14ymedio bigger14ymedio, Regina Coyula, Havana, 27 February 2017 — From the beginning you feel that something is missing, you shift awkwardly in the seat in the small room at The Enchanted Deer, although you want to seem calm. After a long version of Amazing Grace, you will be detached enough to take in what follows. The stage is lit, before us, almost like a mirror, and other rows of seats appear, occupied by photographs and a woman. The actress Mariela Brito leads us through a national memory that is not spoken of but that is among us, we Cubans, with an almost physical presence.

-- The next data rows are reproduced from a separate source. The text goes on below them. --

(** A new thread keeps the position and the earlier threads, and it is in turn. *)
Lemma attach_at_pos s x p st : at_pos s x -> 0 <= p < zlen (queue s) -> count_of s p + 1 < 2 ^ 32 ->
  exists s', thread_attach_process true p st s = Some (true, s') /\ at_pos s' x /\
    count_of s' p = count_of s p + 1 /\ (st = THREAD_STATE_RUNNING -> running s' (p, count_of s p)) /\
    forall y, running s y -> running s' y.
Proof.
  intros [Hl Hf Hin Ht Hfr] Hp Hc. destruct (zlookup_lt_Some _ _ Hp) as [q Hq]. destruct (Hfr _ _ Hq) as [Hlq Hfq].
  assert (count_of s p = len q) as Ec by (unfold count_of; by rewrite Hq). rewrite Ec in *.
  set (q' := mk_tq (tq_front q) (tq_states q ++ [st])). assert (len q' = len q + 1) as Eq' by (unfold len, q'; cbn; rewrite zlen_app; done).
  assert ((queue s).[p <- q'] = Some (<[Z.to_nat p := q']> (queue s))) as Hs by (by apply zstore_lt).
  set (s' := mk_sched (<[Z.to_nat p := q']> (queue s)) (front s) (exit_process s)).
  assert (forall i, (queue s').[i] = if i =? p then Some q' else (queue s).[i]) as Hlk by (intros i; exact (zlookup_zstore _ _ _ _ i Hs)).
  assert (zlen (queue s') = zlen (queue s)) as El by exact (zstore_len _ _ _ _ Hs).
  assert (forall i, count_of s' i = if i =? p then len q + 1 else count_of s i) as Hco.
  { intros i. unfold count_of. rewrite Hlk. destruct (Z.eqb_spec i p); [cbn; lia|done]. }
  exists s'. split_and!.
  - unfold thread_attach_process. rewrite gets_run, Hq, (bind_run (lift (Some _)) _ s _ s eq_refl). fold q'. rewrite Hs. reflexivity.
  - split; [by rewrite El|done|by rewrite El| |].
    + rewrite Hco. destruct (Z.eqb_spec x.1 p) as [E|]; [|done]. rewrite E in Ht. lia.
    + intros i qi. rewrite Hlk. destruct (Z.eqb_spec i p) as [->|Hne]; [|by apply Hfr]. intros [= <-]. split; [lia|done].
  - rewrite Hco, Z.eqb_refl. lia.
  - intros ->. exists q'. cbn [fst snd]. rewrite Hlk, Z.eqb_refl. split; [done|]. unfold q', len. cbn [tq_states]. apply zlookup_snoc.
  - intros y (qy & E1 & E2). unfold running. rewrite Hlk. destruct (Z.eqb_spec y.1 p) as [E|]; [|by exists qy]. exists q'. split; [done|].
    rewrite E, Hq in E1. injection E1 as <-. unfold q'. cbn [tq_states]. by apply zlookup_app_old.
Qed.

(** ** Every thread has its turn *)

Section rounds.
Context (s : sched) (C : Z).
Hypothesis Hn : 0 < zlen (queue s).
Hypothesis HC : forall p, 0 <= p < zlen (queue s) -> 0 < count_of s p <= C.

Definition succ_proc (p : Z) : Z := if p + 1 =? zlen (queue s) then 0 else p + 1.

Lemma hop n : forall x, 0 <= x.1 < zlen (queue s) -> 0 <= x.2 < count_of s x.1 -> count_of s x.1 - x.2 = Z.of_nat n ->
  exists k, (0 < k)%nat /\ Z.of_nat k <= Z.of_nat n /\ after_steps s k x = (succ_proc x.1, 0).
Proof.
  induction n as [|n IH]; intros x Hp Ht Hx; [lia|]. destruct ((exit_process s =? x.1) || (x.2 + 1 =? count_of s x.1)) eqn:E.
  - exists 1%nat. split; [lia|]. split; [lia|]. change (after_steps s 1 x) with (next s x). unfold next. by rewrite E.
  - pose proof E as E'. apply orb_false_iff in E' as [_ E2]. destruct (IH (x.1, x.2 + 1)) as (k & K1 & K2 & K3); cbn [fst snd] in *; [done|lia|lia|].
    exists (S k). split; [lia|]. split; [lia|]. rewrite after_steps_S. unfold next. by rewrite E.
Qed.

Lemma succ_range p : 0 <= p < zlen (queue s) -> 0 <= succ_proc p < zlen (queue s).
Proof. intros Hp. unfold succ_proc. destruct (Z.eqb_spec (p + 1) (zlen (queue s))); lia. Qed.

Mariela, in a colloquial tone, tells us why many of those who left went away, stories very similar to those we tell of our own families, between friends and acquaintances. But beyond the stories told, float others like empty rafts, those who didn’t live to tell and who are, somehow, the protagonists. This is the absence that the audience can fill with its own memories.

The staging, deliberately slow, allows us to digest, metabolize facts, moments that mark one of the great dramas of our country: the family and social fracture. As if that were not enough, a screen runs through the successive departures of the last 58 years. Scars that we carry and that – the performance is here to remind us – do not end.

The audience interacts with the performance ‘Departure’. (The Enchanted Deer)

At the end of the performance, the audience is invited to approach the proscenium and interact with the photos, read the texts in the form of short letters that accompany many of the images, confirm, now closer, that they are indeed Celia Cruz, Jorge Valls, Cabrera Infante or Ana Mendieta, along with Maria, Juan or Manuel. The empty seats seem to tell us: Do not forget. Do not forget, with that dangerous selective oblivion that does so much damage to society and that history needs to reconstruct.

Inevitably, the site acts as an emetic. The accounting of this period, begun in 1959, raises the question of whether a project built at the cost of such sacrifice, the exile and death of those who are beyond the performance on the stage of The Enchanted Deer, of those who are absent, was worth it. But this is a brief chronicle. That would be a very long reflection.